(Collected data)

───

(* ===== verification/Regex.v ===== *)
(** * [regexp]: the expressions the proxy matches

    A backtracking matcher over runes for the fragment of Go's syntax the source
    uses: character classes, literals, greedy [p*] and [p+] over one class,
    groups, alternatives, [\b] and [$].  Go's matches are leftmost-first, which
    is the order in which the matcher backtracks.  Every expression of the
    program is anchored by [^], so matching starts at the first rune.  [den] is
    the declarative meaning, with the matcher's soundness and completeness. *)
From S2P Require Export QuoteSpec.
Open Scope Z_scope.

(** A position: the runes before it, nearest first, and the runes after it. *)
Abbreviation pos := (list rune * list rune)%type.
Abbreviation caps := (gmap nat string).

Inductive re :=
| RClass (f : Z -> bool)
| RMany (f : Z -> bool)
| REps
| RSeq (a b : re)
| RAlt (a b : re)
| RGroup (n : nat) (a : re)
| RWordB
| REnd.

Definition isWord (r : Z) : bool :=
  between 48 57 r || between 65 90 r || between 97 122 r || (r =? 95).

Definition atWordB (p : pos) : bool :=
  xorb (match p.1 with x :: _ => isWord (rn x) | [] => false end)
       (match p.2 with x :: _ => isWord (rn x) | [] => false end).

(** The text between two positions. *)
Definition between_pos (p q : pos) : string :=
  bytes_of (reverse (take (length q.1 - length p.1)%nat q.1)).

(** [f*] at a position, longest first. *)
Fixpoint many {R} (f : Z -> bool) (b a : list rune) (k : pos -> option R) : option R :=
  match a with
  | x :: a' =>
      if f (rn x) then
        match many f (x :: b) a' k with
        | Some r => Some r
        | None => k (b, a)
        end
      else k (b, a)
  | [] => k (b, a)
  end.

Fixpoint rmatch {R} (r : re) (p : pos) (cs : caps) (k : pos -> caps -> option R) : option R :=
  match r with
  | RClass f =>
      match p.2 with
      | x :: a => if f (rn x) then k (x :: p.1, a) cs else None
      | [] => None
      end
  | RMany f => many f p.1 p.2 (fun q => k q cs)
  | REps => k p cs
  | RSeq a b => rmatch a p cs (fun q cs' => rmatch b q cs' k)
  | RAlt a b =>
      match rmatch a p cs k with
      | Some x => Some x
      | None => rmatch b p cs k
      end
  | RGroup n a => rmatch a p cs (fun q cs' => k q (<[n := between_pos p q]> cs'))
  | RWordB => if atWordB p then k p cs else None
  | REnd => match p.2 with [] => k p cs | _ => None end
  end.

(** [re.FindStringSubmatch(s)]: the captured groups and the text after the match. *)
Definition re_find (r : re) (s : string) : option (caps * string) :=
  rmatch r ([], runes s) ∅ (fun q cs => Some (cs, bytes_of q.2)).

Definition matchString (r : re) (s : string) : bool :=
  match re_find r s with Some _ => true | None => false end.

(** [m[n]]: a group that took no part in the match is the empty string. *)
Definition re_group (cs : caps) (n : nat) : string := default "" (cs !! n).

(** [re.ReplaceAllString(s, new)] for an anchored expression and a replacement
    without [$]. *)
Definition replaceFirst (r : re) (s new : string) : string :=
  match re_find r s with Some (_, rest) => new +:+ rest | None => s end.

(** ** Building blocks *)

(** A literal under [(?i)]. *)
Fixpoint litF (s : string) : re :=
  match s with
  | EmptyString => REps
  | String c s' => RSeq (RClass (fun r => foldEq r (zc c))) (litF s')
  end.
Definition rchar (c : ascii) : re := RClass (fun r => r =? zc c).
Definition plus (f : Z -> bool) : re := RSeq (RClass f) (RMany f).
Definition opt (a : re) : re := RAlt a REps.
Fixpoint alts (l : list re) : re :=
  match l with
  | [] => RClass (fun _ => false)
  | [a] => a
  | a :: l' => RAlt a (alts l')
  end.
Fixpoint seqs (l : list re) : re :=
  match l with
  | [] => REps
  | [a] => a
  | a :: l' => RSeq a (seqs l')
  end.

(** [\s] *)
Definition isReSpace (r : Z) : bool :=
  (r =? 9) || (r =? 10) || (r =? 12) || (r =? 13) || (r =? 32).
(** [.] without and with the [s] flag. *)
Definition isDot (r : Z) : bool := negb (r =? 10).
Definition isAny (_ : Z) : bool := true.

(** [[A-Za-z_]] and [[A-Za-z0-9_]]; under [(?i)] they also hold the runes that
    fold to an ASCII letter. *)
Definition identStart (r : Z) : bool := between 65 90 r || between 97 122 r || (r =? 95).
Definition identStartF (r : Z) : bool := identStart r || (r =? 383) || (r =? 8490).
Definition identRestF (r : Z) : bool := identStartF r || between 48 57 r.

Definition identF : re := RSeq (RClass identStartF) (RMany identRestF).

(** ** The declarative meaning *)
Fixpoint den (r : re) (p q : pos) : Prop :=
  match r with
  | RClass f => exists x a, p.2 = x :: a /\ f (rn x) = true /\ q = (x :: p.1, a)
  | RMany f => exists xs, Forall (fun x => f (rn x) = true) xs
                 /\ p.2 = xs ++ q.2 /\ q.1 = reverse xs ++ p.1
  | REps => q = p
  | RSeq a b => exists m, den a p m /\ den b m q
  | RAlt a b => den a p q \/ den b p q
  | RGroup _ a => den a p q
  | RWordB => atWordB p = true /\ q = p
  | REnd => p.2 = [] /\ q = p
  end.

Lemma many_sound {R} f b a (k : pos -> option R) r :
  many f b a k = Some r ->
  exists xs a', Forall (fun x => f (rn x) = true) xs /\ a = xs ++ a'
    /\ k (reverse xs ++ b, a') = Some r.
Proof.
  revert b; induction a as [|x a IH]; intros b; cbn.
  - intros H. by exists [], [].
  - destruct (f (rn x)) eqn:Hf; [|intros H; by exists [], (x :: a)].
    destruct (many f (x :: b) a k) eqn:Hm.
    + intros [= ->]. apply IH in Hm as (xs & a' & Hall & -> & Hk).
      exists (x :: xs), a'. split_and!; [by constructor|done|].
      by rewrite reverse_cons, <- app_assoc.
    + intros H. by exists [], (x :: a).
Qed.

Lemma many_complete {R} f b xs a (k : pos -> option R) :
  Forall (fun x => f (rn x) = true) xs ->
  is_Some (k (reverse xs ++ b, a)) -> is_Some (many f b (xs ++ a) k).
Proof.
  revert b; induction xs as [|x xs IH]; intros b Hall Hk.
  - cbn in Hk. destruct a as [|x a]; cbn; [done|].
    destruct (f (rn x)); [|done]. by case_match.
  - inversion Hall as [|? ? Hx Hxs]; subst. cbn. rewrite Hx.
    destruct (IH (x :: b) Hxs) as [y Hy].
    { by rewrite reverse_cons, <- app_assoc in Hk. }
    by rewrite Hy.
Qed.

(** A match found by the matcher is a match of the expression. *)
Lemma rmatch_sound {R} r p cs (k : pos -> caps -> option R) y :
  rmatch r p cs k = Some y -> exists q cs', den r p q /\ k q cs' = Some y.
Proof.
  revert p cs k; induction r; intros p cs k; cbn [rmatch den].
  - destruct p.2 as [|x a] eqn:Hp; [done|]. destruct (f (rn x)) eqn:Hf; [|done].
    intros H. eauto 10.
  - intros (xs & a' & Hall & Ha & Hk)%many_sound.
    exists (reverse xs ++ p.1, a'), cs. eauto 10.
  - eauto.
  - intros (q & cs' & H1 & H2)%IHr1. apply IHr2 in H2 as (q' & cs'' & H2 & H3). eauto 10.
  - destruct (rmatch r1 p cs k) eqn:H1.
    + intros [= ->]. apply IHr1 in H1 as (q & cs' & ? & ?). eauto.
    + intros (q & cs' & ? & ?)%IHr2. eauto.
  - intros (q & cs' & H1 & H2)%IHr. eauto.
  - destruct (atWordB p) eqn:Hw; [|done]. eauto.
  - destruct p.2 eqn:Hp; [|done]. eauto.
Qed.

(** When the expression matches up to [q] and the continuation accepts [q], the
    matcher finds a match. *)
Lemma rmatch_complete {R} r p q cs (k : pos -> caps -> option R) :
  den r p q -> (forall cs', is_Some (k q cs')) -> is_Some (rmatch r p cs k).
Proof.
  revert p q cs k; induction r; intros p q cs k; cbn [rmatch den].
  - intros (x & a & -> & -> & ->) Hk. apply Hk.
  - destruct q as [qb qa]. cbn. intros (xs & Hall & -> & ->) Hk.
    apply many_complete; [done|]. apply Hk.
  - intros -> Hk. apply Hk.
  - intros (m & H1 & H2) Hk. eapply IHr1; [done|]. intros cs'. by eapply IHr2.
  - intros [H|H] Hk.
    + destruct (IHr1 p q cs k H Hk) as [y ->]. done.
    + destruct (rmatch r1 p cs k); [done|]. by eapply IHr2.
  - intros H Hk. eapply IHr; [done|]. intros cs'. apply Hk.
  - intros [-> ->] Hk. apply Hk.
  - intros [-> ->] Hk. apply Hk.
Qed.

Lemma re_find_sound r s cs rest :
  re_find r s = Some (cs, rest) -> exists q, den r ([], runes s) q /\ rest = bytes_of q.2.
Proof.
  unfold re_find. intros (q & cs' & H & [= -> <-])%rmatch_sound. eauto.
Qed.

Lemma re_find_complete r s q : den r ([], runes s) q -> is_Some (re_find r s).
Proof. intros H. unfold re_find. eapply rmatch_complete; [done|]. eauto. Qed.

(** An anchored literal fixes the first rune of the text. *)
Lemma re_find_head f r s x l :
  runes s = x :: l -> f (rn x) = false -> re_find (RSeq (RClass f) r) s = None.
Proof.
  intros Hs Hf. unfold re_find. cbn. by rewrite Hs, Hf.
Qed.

───

**Work order**
Check the data for the word "RAlt" and pull out the lines that have it.

**Solution to the exercise**
| RAlt (a b : re)
  | RAlt a b =>
Definition opt (a : re) : re := RAlt a REps.
  | a :: l' => RAlt a (alts l')
  | RAlt a b => den a p q \/ den b p q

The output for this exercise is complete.